Record ProcessQueueRoute : Type := mkRoute {
  route_src : Z;
  route_node : Z;
  route_dest : Z;
}.

#[export] Instance ProcessQueueRoute_eq_dec : EqDecision ProcessQueueRoute.
Proof. solve_decision. Defined.
#[export] Instance ProcessQueueRoute_countable : Countable ProcessQueueRoute.
Proof.
  refine (inj_countable' (fun r => (route_src r, route_node r, route_dest r)) (fun p => mkRoute p.1.1 p.1.2 p.2) _).
  by intros [].
Defined.

(** An environment and a route. *)
Definition Key : Type := Z * ProcessQueueRoute.

Definition key_of (m : MessageCtx) : Key := (msg_env m, mkRoute (msg_src m) (msg_node m) (msg_dest m)).

Definition OUTBOUND_PROCESS_QUEUE_CAPACITY : Z := 64.

(** What the queue of the node does with a message of the worker ([try_rehome], then
    [try_enqueue_admitted]): it takes it, or the message stays, with the permits and the
    queue it was rehomed to. *)
Inductive Forward : Type :=
| Forwarded
| Busy (rehomed : option (AdmissionPermits * Z)).

(** [ensure_node_queue] *)
Inductive Ensure : Type := EnsureOk | EnsureNodeNotFound | EnsureOther.

(** [next_worker_action] *)
Inductive WorkerAction : Type := Continue | WaitForMessage | RetryUnavailableNode.

Definition next_worker_action (made_progress in_progress_empty : bool) : WorkerAction :=
  if made_progress then Continue
  else if in_progress_empty then WaitForMessage
  else RetryUnavailableNode.

Section scheduler.
Context {Chan : Type → Type} `{!Channel Chan}.
(** The shard of an environment in [buf_rx]; an iteration visits one shard at a time. *)
Context (shard : Z → nat) (shards : nat).

(** The channel of a generation, and its admission gate. *)
Record ProcessQueue : Type := mkProcessQueue {
  pq_key : Key;
  pq_chan : Chan AdmittedMessage;
  pq_gate : bool;
}.

(** [buf_tx] and [buf_rx] (flattened) hold generations. *)
Record Maps : Type := mkMaps {
  buf_tx : gmap Key Z;
  buf_rx : gmap Key Z;
  pqueues : gmap Z ProcessQueue;
  route_in_progress : gmap Key AdmittedMessage;
  next_process_queue_generation : Z;
}.

Definition set_tx (m : gmap Key Z) (s : Maps) : Maps :=
  mkMaps m (buf_rx s) (pqueues s) (route_in_progress s) (next_process_queue_generation s).
Definition set_rx (m : gmap Key Z) (s : Maps) : Maps :=
  mkMaps (buf_tx s) m (pqueues s) (route_in_progress s) (next_process_queue_generation s).
Definition set_pqueues (m : gmap Z ProcessQueue) (s : Maps) : Maps :=
  mkMaps (buf_tx s) (buf_rx s) m (route_in_progress s) (next_process_queue_generation s).
Definition set_progress (m : gmap Key AdmittedMessage) (s : Maps) : Maps :=
  mkMaps (buf_tx s) (buf_rx s) (pqueues s) m (next_process_queue_generation s).

Definition set_chan (g : Z) (c : Chan AdmittedMessage) (s : Maps) : Maps :=
  set_pqueues (alter (fun q => mkProcessQueue (pq_key q) c (pq_gate q)) g (pqueues s)) s.
Definition set_gate (g : Z) (b : bool) (s : Maps) : Maps :=
  set_pqueues (alter (fun q => mkProcessQueue (pq_key q) (pq_chan q) b) g (pqueues s)) s.

(** The receiver of a generation is dropped, with what it has. *)
Definition drop_receiver (g : Z) (s : Maps) : Maps :=
  match pqueues s !! g with
  | Some q => set_chan g (drain (length (queued (pq_chan q))) (close (pq_chan q))).2 s
  | None => s
  end.

Definition remove_sender (k : Key) (s : Maps) : Maps := set_tx (delete k (buf_tx s)) s.
Definition remove_progress (k : Key) (s : Maps) : Maps := set_progress (delete k (route_in_progress s)) s.
Definition remove_receiver (k : Key) (s : Maps) : Maps :=
  match buf_rx s !! k with
  | Some g => drop_receiver g (set_rx (delete k (buf_rx s)) s)
  | None => s
  end.

(** The entry of [buf_tx]: the generation of the queue, which is made when there is none. *)
Definition lookup_queue (k : Key) (s : Maps) : Z * Maps :=
  match buf_tx s !! k with
  | Some g => (g, s)
  | None =>
      let g := next_process_queue_generation s in
      let s := remove_receiver k s in
      (g, mkMaps (<[k := g]> (buf_tx s)) (<[k := g]> (buf_rx s))
            (<[g := mkProcessQueue k (channel OUTBOUND_PROCESS_QUEUE_CAPACITY) false]> (pqueues s))
            (route_in_progress s) (g + 1))
  end.

(** [requeue_in_progress]; a message that is not kept is dropped. *)
Definition requeue_in_progress (k : Key) (g : Z) (a : AdmittedMessage) (s : Maps) : Maps :=
  match buf_tx s !! k with
  | Some g' =>
      if g' =? g then
        match route_in_progress s !! k with
        | None => set_progress (<[k := a]> (route_in_progress s)) s
        | Some _ => s
        end
      else s
  | None => s
  end.

(** A received message becomes the one in progress of its route. *)
Definition start_progress (a : AdmittedMessage) (s : Maps) : Maps :=
  let k := key_of (message a) in
  match buf_tx s !! k with
  | Some g =>
      if g =? queue_generation (message a) then set_progress (<[k := a]> (route_in_progress s)) s else s
  | None => s
  end.

(** ** Removal of a queue of a generation *)

Inductive Stage : Type := AtSender | AtProgress | AtReceiver.

(** [remove_process_resources_if_generation], [remove_idle_process_resources_if_generation]
    and [cleanup_process_generation]; [None] at the end. *)
Definition cleanup_step (k : Key) (g : Z) (st : Stage) (s : Maps) : option Stage * Maps :=
  match st with
  | AtSender => if bool_decide (buf_tx s !! k = Some g) then (Some AtProgress, remove_sender k s) else (None, s)
  | AtProgress =>
      (Some AtReceiver,
       match route_in_progress s !! k with
       | Some a => if queue_generation (message a) =? g then remove_progress k s else s
       | None => s
       end)
  | AtReceiver => (None, if bool_decide (buf_rx s !! k = Some g) then remove_receiver k s else s)
  end.

(** [remove_process_resources], for one route after the other. *)
Definition removal_step (k : Key) (st : Stage) (s : Maps) : option Stage * Maps :=
  match st with
  | AtSender => (Some AtProgress, remove_sender k s)
  | AtProgress => (Some AtReceiver, remove_progress k s)
  | AtReceiver => (None, remove_receiver k s)
  end.

(** ** Producers *)

(** The await points of [new_message]: the entry, the gate, the message is given to the
    queue, the worker is notified, and the removal of a queue that is closed. *)
Inductive Producer : Type :=
| PLookup (m : MessageCtx)
| PGate (m : MessageCtx) (g : Z)
| PSend (m : MessageCtx) (g : Z)
| PNotify (g : Z)
| PCleanup (k : Key) (g : Z) (st : Stage)
| PReturned (accepted : bool).

(** [message] with the generation of its queue. *)
Definition with_generation (g : Z) (m : MessageCtx) : MessageCtx :=
  mkMessageCtx (msg_id m) (msg_env m) (msg_src m) (msg_node m) (msg_dest m) g (msg_data m) (retained_bytes m) (class m)
    (application_ack m).

(** [admitted] is what [try_admit] of the queue of the node gives, if it admits; the last
    components say whether the message was accepted and whether the worker is notified. *)
Definition producer_step (admitted : option (AdmissionPermits * Z)) (p : Producer) (s : Maps)
    : option (Producer * Maps * option (Key * Z) * bool) :=
  match p with
  | PLookup m => let '(g, s) := lookup_queue (key_of m) s in Some (PGate m g, s, None, false)
  | PGate m g =>
      q ← pqueues s !! g;
      if pq_gate q then None
      else if bool_decide (buf_tx s !! key_of m = Some g) then Some (PSend m g, set_gate g true s, None, false)
      else Some (PLookup m, s, None, false)
  | PSend m g =>
      q ← pqueues s !! g;
      match admitted with
      | None => Some (PReturned false, set_gate g false s, None, false)
      | Some (p, o) =>
          match try_send (mkAdmitted p o (with_generation g m)) (pq_chan q) with
          | Ok c => Some (PNotify g, set_chan g c s, Some (key_of m, msg_id m), false)
          | Err (ChanFull _) => Some (PReturned false, set_gate g false s, None, false)
          | Err (ChanClosed _) => Some (PCleanup (key_of m) g AtSender, set_gate g false s, None, false)
          end
      end
  | PNotify g => Some (PReturned true, set_gate g false s, None, true)
  | PCleanup k g st =>
      let '(st, s) := cleanup_step k g st s in
      Some (match st with Some st => PCleanup k g st | None => PReturned false end, s, None, false)
  | PReturned _ => None
  end.

(** ** The worker *)

(** Its loop: the queues are collected; each is looked at; the queue of the node is made;
    the message is taken out and forwarded; the next message is received; and the pass
    ends.  [rem] are the queues still to be looked at. *)
Inductive Worker : Type :=
| WCollect (todo : list nat) (found : list (Key * Z))
| WItem (rem : list (Key * Z)) (made_progress : bool)
| WEnsure (k : Key) (g id : Z) (rem : list (Key * Z)) (made_progress : bool)
| WTake (k : Key) (g id : Z) (rem : list (Key * Z)) (made_progress : bool)
| WHand (k : Key) (g : Z) (a : AdmittedMessage) (rem : list (Key * Z)) (made_progress : bool)
| WRecv (k : Key) (g : Z) (rem : list (Key * Z)) (made_progress : bool)
| WGot (g : Z) (a : AdmittedMessage) (rem : list (Key * Z))
| WIdle (k : Key) (g : Z) (st : Stage) (rem : list (Key * Z)) (made_progress : bool)
| WSleep
| WWait.

(** What the clock, the map of node queues, [ensure_node_queue] and the queue of the node
    answer. *)
Record WorkerOracle : Type := mkWorkerOracle {
  wo_waiting : bool;
  wo_node_queue : bool;
  wo_ensure : Ensure;
  wo_forward : Forward;
}.

Inductive WorkerEvent : Type :=
| EvForwarded (k : Key) (id : Z)
| EvUnreachable (id : Z).

Definition same_message (g id : Z) (a : AdmittedMessage) : bool :=
  (queue_generation (message a) =? g) && (msg_id (message a) =? id).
··········
* Your goal *
Search each line of the data above for "Inductive", and copy the lines where it occurs.

* Solution to this exercise *
Inductive Forward : Type :=
Inductive Ensure : Type := EnsureOk | EnsureNodeNotFound | EnsureOther.
Inductive WorkerAction : Type := Continue | WaitForMessage | RetryUnavailableNode.
Inductive Stage : Type := AtSender | AtProgress | AtReceiver.
Inductive Producer : Type :=
Inductive Worker : Type :=
Inductive WorkerEvent : Type :=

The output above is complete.